What is being asked: The output is the lines below from the one with "Hr; lia |]." through the one with "-- apply (Hfirst", both included, printed exactly and with no other line.

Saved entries
══════
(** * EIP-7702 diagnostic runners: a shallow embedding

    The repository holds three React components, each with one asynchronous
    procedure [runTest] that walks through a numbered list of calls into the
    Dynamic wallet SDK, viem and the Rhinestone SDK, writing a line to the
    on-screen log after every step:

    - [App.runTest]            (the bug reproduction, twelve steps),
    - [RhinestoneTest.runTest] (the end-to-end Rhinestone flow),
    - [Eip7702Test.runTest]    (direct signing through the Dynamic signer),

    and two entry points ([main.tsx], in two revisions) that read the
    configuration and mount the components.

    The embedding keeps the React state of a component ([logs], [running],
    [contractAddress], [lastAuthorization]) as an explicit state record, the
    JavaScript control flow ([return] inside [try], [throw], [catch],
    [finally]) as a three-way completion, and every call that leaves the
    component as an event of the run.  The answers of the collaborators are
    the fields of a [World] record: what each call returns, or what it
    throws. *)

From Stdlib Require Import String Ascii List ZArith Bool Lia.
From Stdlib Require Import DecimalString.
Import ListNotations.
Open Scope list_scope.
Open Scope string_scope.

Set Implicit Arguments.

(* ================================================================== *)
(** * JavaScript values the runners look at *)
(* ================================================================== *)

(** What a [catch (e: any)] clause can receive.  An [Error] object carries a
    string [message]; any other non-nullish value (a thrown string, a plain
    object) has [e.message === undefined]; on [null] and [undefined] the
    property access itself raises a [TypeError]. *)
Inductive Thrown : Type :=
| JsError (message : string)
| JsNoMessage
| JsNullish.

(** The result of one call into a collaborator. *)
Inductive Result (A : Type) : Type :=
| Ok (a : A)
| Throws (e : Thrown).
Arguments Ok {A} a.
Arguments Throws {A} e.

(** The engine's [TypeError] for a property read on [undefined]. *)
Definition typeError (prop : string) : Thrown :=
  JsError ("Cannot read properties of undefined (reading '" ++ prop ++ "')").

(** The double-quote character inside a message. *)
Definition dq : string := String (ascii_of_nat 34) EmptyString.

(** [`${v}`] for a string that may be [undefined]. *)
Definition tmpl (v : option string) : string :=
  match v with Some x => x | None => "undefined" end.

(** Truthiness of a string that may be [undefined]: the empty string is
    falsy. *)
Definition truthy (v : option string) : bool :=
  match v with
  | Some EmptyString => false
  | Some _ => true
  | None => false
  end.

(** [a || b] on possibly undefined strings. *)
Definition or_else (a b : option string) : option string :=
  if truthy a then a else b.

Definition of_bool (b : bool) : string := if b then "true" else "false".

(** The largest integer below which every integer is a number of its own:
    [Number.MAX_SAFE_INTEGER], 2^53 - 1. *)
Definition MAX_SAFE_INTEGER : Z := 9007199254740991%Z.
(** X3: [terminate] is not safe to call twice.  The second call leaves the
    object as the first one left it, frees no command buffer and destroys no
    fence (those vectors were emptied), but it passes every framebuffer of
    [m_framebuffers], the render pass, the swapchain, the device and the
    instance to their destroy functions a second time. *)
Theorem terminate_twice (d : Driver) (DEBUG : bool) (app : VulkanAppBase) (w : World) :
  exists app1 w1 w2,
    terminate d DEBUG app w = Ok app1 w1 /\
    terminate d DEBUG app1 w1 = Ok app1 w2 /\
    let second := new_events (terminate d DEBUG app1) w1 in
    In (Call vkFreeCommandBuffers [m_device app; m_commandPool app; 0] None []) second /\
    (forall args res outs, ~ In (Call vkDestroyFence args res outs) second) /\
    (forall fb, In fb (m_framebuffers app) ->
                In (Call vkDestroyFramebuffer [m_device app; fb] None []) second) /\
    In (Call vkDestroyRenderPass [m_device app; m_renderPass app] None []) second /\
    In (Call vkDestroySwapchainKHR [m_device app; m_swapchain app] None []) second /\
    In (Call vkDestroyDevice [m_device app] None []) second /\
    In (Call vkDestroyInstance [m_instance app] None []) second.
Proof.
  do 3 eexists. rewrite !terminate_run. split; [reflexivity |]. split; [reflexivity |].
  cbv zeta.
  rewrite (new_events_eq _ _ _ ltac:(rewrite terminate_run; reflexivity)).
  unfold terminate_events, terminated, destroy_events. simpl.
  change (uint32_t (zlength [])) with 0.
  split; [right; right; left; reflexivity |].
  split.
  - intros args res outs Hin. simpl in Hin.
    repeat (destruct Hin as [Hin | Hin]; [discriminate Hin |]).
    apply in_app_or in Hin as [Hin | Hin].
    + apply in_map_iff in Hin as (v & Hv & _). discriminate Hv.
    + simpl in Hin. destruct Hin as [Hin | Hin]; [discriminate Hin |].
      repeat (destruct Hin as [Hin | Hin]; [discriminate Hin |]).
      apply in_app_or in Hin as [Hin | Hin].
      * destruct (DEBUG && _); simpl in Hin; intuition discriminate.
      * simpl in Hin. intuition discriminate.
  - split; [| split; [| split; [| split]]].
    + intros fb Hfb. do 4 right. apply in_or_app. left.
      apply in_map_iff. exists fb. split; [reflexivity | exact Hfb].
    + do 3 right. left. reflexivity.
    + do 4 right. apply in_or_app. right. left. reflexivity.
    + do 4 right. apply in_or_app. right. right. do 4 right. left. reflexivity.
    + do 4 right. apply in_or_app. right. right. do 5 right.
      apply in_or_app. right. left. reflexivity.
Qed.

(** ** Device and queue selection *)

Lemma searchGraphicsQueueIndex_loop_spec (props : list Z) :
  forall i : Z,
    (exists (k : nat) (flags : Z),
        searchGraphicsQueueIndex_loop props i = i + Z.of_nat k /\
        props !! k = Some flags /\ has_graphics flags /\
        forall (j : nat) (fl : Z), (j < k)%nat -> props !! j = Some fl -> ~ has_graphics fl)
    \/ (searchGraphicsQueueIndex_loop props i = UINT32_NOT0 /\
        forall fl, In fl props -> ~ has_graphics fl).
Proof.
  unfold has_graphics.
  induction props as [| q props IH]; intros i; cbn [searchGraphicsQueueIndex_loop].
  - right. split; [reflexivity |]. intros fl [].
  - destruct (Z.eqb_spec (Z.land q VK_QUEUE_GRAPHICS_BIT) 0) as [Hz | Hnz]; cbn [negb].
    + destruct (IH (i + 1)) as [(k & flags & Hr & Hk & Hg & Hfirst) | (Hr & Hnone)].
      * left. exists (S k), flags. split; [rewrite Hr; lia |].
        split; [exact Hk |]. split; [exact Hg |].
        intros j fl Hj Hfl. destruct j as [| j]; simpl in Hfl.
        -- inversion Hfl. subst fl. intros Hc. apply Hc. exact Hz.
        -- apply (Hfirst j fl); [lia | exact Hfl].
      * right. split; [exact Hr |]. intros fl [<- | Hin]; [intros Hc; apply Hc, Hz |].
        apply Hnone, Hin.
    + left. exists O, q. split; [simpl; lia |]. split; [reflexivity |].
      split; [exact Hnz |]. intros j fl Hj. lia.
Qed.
══════
Reply:
      * left. exists (S k), flags. split; [rewrite Hr; lia |].
        split; [exact Hk |]. split; [exact Hg |].
        intros j fl Hj Hfl. destruct j as [| j]; simpl in Hfl.
        -- inversion Hfl. subst fl. intros Hc. apply Hc. exact Hz.
        -- apply (Hfirst j fl); [lia | exact Hfl].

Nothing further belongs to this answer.